11 de agosto de 2004

A escola primária

Ontem o ataque de nostalgia ainda vingava de tal forma que resolvi procurar Milheirós na net. Para minha grande surpresa encontrei noticias de jornal (???), a foto do padre (grrrr), trabalhos de garotos sobre a terra - sobre o milho, os moinhos, os dois rios (dois!) que lá temos, uma pedreira, algumas fábricas - e ainda (E AaaaAAAINDA!!!) uma foto da minha escola primária (hoje parece tão mais pequena).

Foi lá que aprendi a crueldade e a humilhação. Foi lá que aprendi coisas boas também. A gentileza, a curiosidade e a amizade (assim mais ou menos, enfim). Mas suponho que o mais importante foi aprender as diferenças entre homens e mulheres (em versão júnior, mas estava lá tudo). Foi lá. Naturalmente nunca sequer passei perto do estereótipo da menina (era sensaborona e aborrecida), foi lá que tive consciência disso. Continuou pela adolescência, nunca fui Lolita e adorava Lolitas e adoraria ser uma. Pode ser muito confuso. Felizmente que a coisa se tem vindo a compor, embora a mulher que se espera (pela família, pelos colegas...) esteja ainda muito longe. Espero que não venha a estar mais perto do que está hoje. Gosto do desfasamento. Gosto. Adoro ver o desconforto provocado por um palavrão, por uma piada imbecilóide FernandoRocheira, ou por uma postura masculinizada. Gosto porque apesar de tudo as pessoas cedem, e eu com elas. Porque acaba por ser uma espécie de filtro.

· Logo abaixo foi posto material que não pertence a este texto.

Lemma t_led_tick l r t b :
  let '(l', o, again) := tick_led l (pin_set l r) in
  becomes (at_ l r t b) (led_tick ctl polls i) tt
    (at_ l' (set_pin l o r) (again || t) (once_after l b)).
Proof.
  pose proof (λ c, t_blink_continues c l r t b) as HB. cbn beta in HB.
  pose proof (t_flicker_once l r t b) as HF.
  assert (∀ c, (blink_tick c l (pin_set l r)).2 = true) as HB2
    by (intros c; unfold blink_tick; by destruct (blinkCountDown l =? 0)).
  assert ((flicker_tick l (pin_set l r)).2 = true) as HF2
    by (unfold flicker_tick; destruct (FlickerCount l >? 0);
        [by destruct (blinkCountDown l =? 0)|by destruct (PauseCount l >? 0)]).
  destruct (tick_led l (pin_set l r)) as [[l' o] again] eqn:ET.
  unfold led_tick, tick_led, once_after in *.
  eapply triple_bind_eq; [apply t_get_led|].
  destruct (ledState l); simplify_eq/=; try apply t_upd_led; try by apply triple_ret.
  - eapply triple_bind_eq; [apply t_blinkOnceTimerStart|].
    eapply triple_bind_eq; [apply t_ledToggle|]. eapply triple_bind_eq; [apply t_upd_led|].
    unfold continues. case_bool_decide.
    + rewrite decide_True by done. apply t_ledTimerStart.
    + rewrite decide_False by done. by apply triple_ret.
  - rewrite ET in *. simpl in *. by subst.
  - rewrite ET in *. simpl in *. by subst.
  - specialize (HB kVerySlowBlinkCount). specialize (HB2 kVerySlowBlinkCount).
    rewrite ET in *. simpl in *. by subst.
  - specialize (HB kSlowBlinkCount). specialize (HB2 kSlowBlinkCount).
    rewrite ET in *. simpl in *. by subst.
  - specialize (HB kFastBlinkCount). specialize (HB2 kFastBlinkCount).
    rewrite ET in *. simpl in *. by subst.
Qed.
End ops.

(** ** The timer's loop *)

(** Whether a tick of [l] starts the timer again: it does not depend on the
    level of the pin. *)
Definition restarts (l : LED_INFO) : bool := (tick_led l false).2.

(** The level of an LED's pin after it is driven to [o]. *)
Definition new_level (l : LED_INFO) (o : option bool) (lv : bool) : bool :=
  match o with Some on => negb (ledMask l =? 0) && on | None => lv end.

(** The driver's view of the pin of [l] is not disturbed by driving [l']. *)
Definition apart (l' l : LED_INFO) : Prop :=
  bank l' ≠ bank l ∨ Z.land (ledMask l') (ledMask l) = 0.

(** The wiring of an LED, which no operation but the initialisation changes. *)
Definition same_wiring (l l' : LED_INFO) : Prop :=
  ledMask l' = ledMask l ∧ ledActiveLow l' = ledActiveLow l ∧
  ledSerial l' = ledSerial l ∧ ledMaskFail l' = ledMaskFail l ∧
  ledActiveLowFail l' = ledActiveLowFail l ∧ ledSerialFail l' = ledSerialFail l ∧
  ledlow32GPIO l' = ledlow32GPIO l.

Lemma tick_led_restarts l lv : (tick_led l lv).2 = restarts l.
Proof.
  unfold restarts, tick_led, blink_tick, flicker_tick.
  destruct (ledState l); try done; destruct (FlickerCount l >? 0), (PauseCount l >? 0),
    (blinkCountDown l =? 0); done.
Qed.

Lemma tick_led_wiring l lv : same_wiring l (tick_led l lv).1.1.
Proof.
  unfold tick_led, blink_tick, flicker_tick, led_on.
  destruct (ledState l); try done; destruct (FlickerCount l >? 0), (PauseCount l >? 0),
    (blinkCountDown l =? 0); try done; cbn [fst];
    by destruct (_ && _) || destruct (_ =? 0).
Qed.

Lemma pin_set_wiring l l' r : same_wiring l l' → pin_set l' r = pin_set l r.
Proof. intros (E1&_&E3&_&_&_&E7). unfold pin_set. by rewrite E1, E3, E7. Qed.

Lemma level_zero k r : level k 0 r = false.
Proof. unfold level. by rewrite Z.land_0_r. Qed.

Lemma set_pin_same l o r : pin_set l (set_pin l o r) = new_level l o (pin_set l r).
Proof.
  destruct o as [on|]; [|done]. cbn [set_pin new_level]. rewrite pin_set_level.
  destruct (ledMask l =? 0) eqn:E.
  - apply Z.eqb_eq in E. by rewrite E, level_zero.
  - apply Z.eqb_neq in E. by rewrite level_put_same; [|apply bank_le|].
Qed.

Lemma set_pin_level l o r k m : (k ≤ 2)%nat →
  bank l ≠ k ∨ Z.land (ledMask l) m = 0 → level k m (set_pin l o r) = level k m r.
Proof.
  intros Hk H. destruct o as [on|]; [|done].
  apply level_put_other; [apply bank_le|done|done].
Qed.

Lemma set_pin_other l l' o r : apart l' l → pin_set l (set_pin l' o r) = pin_set l r.
Proof. intros H. rewrite !pin_set_level. apply set_pin_level; [apply bank_le|done]. Qed.

(** The pins of the LEDs from [i] on other than [j] are apart from [l]'s. *)
Definition alone (s : lstate) (i j : nat) (l : LED_INFO) : Prop :=
  ∀ j' l', (i ≤ j')%nat → j' ≠ j → gLed s !! j' = Some l' → apart l' l.

(** LED [j], [l] before: what the loop makes of it. *)
Definition ticked (s s' : lstate) (i j : nat) (l : LED_INFO) : Prop :=
  ∃ lv, gLed s' !! j = Some (tick_led l lv).1.1 ∧
    (alone s i j l → lv = pin_set l (regs s) ∧
       pin_set l (regs s') = new_level l (tick_led l lv).1.2 lv).

Section loop.
Context (ctl : nat → Z) (polls : nat) (Hser : serial_ready ctl polls).

Lemma led_tick_step i s l :
  gLed s !! i = Some l →
  ∃ s', led_tick ctl polls i s = Done (tt, s') ∧
    at_led i s (tick_led l (pin_set l (regs s))).1.1
      (set_pin l (tick_led l (pin_set l (regs s))).1.2 (regs s))
      (restarts l || gTimerOn s) (once_after l (gBlinkOnceTimerOn s)) s'.
Proof.
  intros Hl. pose proof (lookup_lt_Some _ _ _ Hl) as Hi.
  pose proof (t_led_tick ctl polls Hser i s Hi l (regs s) (gTimerOn s)
    (gBlinkOnceTimerOn s)) as H.
  rewrite <- (tick_led_restarts l (pin_set l (regs s))).
  destruct (tick_led l (pin_set l (regs s))) as [[l' o] again].
  destruct (H s (at_led_refl _ _ _ Hl)) as ([]&s'&E&_&H'). by exists s'.
Qed.

Lemma fixed_trans s1 s2 s3 : fixed s1 s2 → fixed s2 s3 → fixed s1 s3.
Proof. unfold fixed. intuition congruence. Qed.

Lemma tick_loop_spec n : ∀ i s,
  (i + n)%nat = length (gLed s) →
  ∃ s', tick_loop ctl polls i n s = Done (tt, s') ∧
    length (gLed s') = length (gLed s) ∧ fixed s s' ∧
    (∀ j, (j < i)%nat → gLed s' !! j = gLed s !! j) ∧
    (∀ j l, (i ≤ j)%nat → gLed s !! j = Some l → ticked s s' i j l) ∧
    (∀ l, alone s i (length (gLed s)) l → pin_set l (regs s') = pin_set l (regs s)) ∧
    gTimerOn s' = existsb restarts (drop i (gLed s)) || gTimerOn s.
Proof.
  induction n as [|n IH]; intros i s Hn.
  - exists s. rewrite drop_ge by lia. split_and!; try done.
    intros j l Hj Hl. apply lookup_lt_Some in Hl. lia.
  - destruct (lookup_lt_is_Some_2 (gLed s) i) as [l Hl]; [lia|].
    destruct (led_tick_step i s l Hl) as (s1&E1&[Hs1 Hr1 Ht1 _ Hf1]).
    assert (∀ j, j ≠ i → gLed s1 !! j = gLed s !! j) as Hoth
      by (intros j Hj; by rewrite Hs1, list_lookup_insert_ne).
    assert (length (gLed s1) = length (gLed s)) as Hlen by (by rewrite Hs1, length_insert).
    destruct (IH (S i) s1) as (s2&E2&Hlen2&Hf2&Hlow&Hhigh&Hpin&Ht2); [lia|].
    assert (∀ j l', alone s i j l' → alone s1 (S i) j l') as Halone.
    { intros j l' H j' l'' Hj' Hne Hl''. rewrite Hoth in Hl'' by lia.
      apply (H j' l''); [lia|done..]. }
    exists s2. split; [cbn [tick_loop]; by mstep E1|].
    split; [congruence|]. split; [by eapply fixed_trans|].
    split; [intros j Hj; rewrite Hlow by lia; apply Hoth; lia|]. split_and!.
    + intros j l' Hj Hl'. destruct (decide (j = i)) as [->|Hne].
      * replace l' with l in * by congruence. exists (pin_set l (regs s)).
        split; [by rewrite Hlow, Hs1, list_lookup_insert_eq by lia|].
        intros Ha. split; [done|]. rewrite Hpin, Hr1; [apply set_pin_same|].
        intros j' l'' Hj' Hne Hl''. rewrite Hoth in Hl'' by lia.
        apply (Ha j' l''); [lia..|done].
      * destruct (Hhigh j l') as (lv&Hlv&Hal); [lia|by rewrite Hoth|].
        exists lv. split; [done|]. intros Ha. destruct (Hal (Halone _ _ Ha)) as [-> ?].
        split; [|done]. rewrite Hr1. apply set_pin_other. by apply (Ha i).
    + intros l' Ha. rewrite Hpin, Hr1.
      * apply set_pin_other. apply (Ha i); [lia| |done]. apply lookup_lt_Some in Hl. lia.
      * rewrite Hlen. by apply Halone.
    + rewrite Ht2, Ht1, (drop_S _ _ _ Hl), Hs1, drop_insert_lt by lia. cbn [existsb].
      rewrite orb_assoc. f_equal. apply orb_comm.
Qed.
End loop.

Lembro-me de tudo isto quando penso na escola primária. Porque me lembro claramente de estar apaixonada por um vizinho, o mais bonito (para mim), o mais inteligente, e um dos mais gozados - ele não gostava de bola e não se ralava, eu gostava de bola (mas os rapazes me deixava jogar) e gostava dele e ralava-me um bocadinho. Acontece que ele não dava a mínima para mim, era feia, era um rapaz e era mal vestida, resumindo: uma esfregona pequenita. Tudo o que ele queria era a Joana, uma miúda bonita, loira, vaidosa, sonsa e ruim (a ruindade passou-lhe, a vaidade deixou de ser agressiva, ou seja, já não se importa tanto se não for a mais bonita, e hoje é ingénua e é minha amiga). A coisa nunca se consumou para qualquer dos lados, afinal tínhamos 6 anos. O Nuno é hoje um estudante muito competente, mas ganhou em arrogância o que perdeu em interesse. Hoje ele continuaria a preferia a Joana a mim. Não tenho dúvidas. E embora eu saiba que ele é conservador, embora eu não tenha por ele mais que uma simpatia ressentida continua a incomodar-me que a ele nunca o teria. Justamente por continuar a não ser uma menina. Não há, realmente, almoços grátis.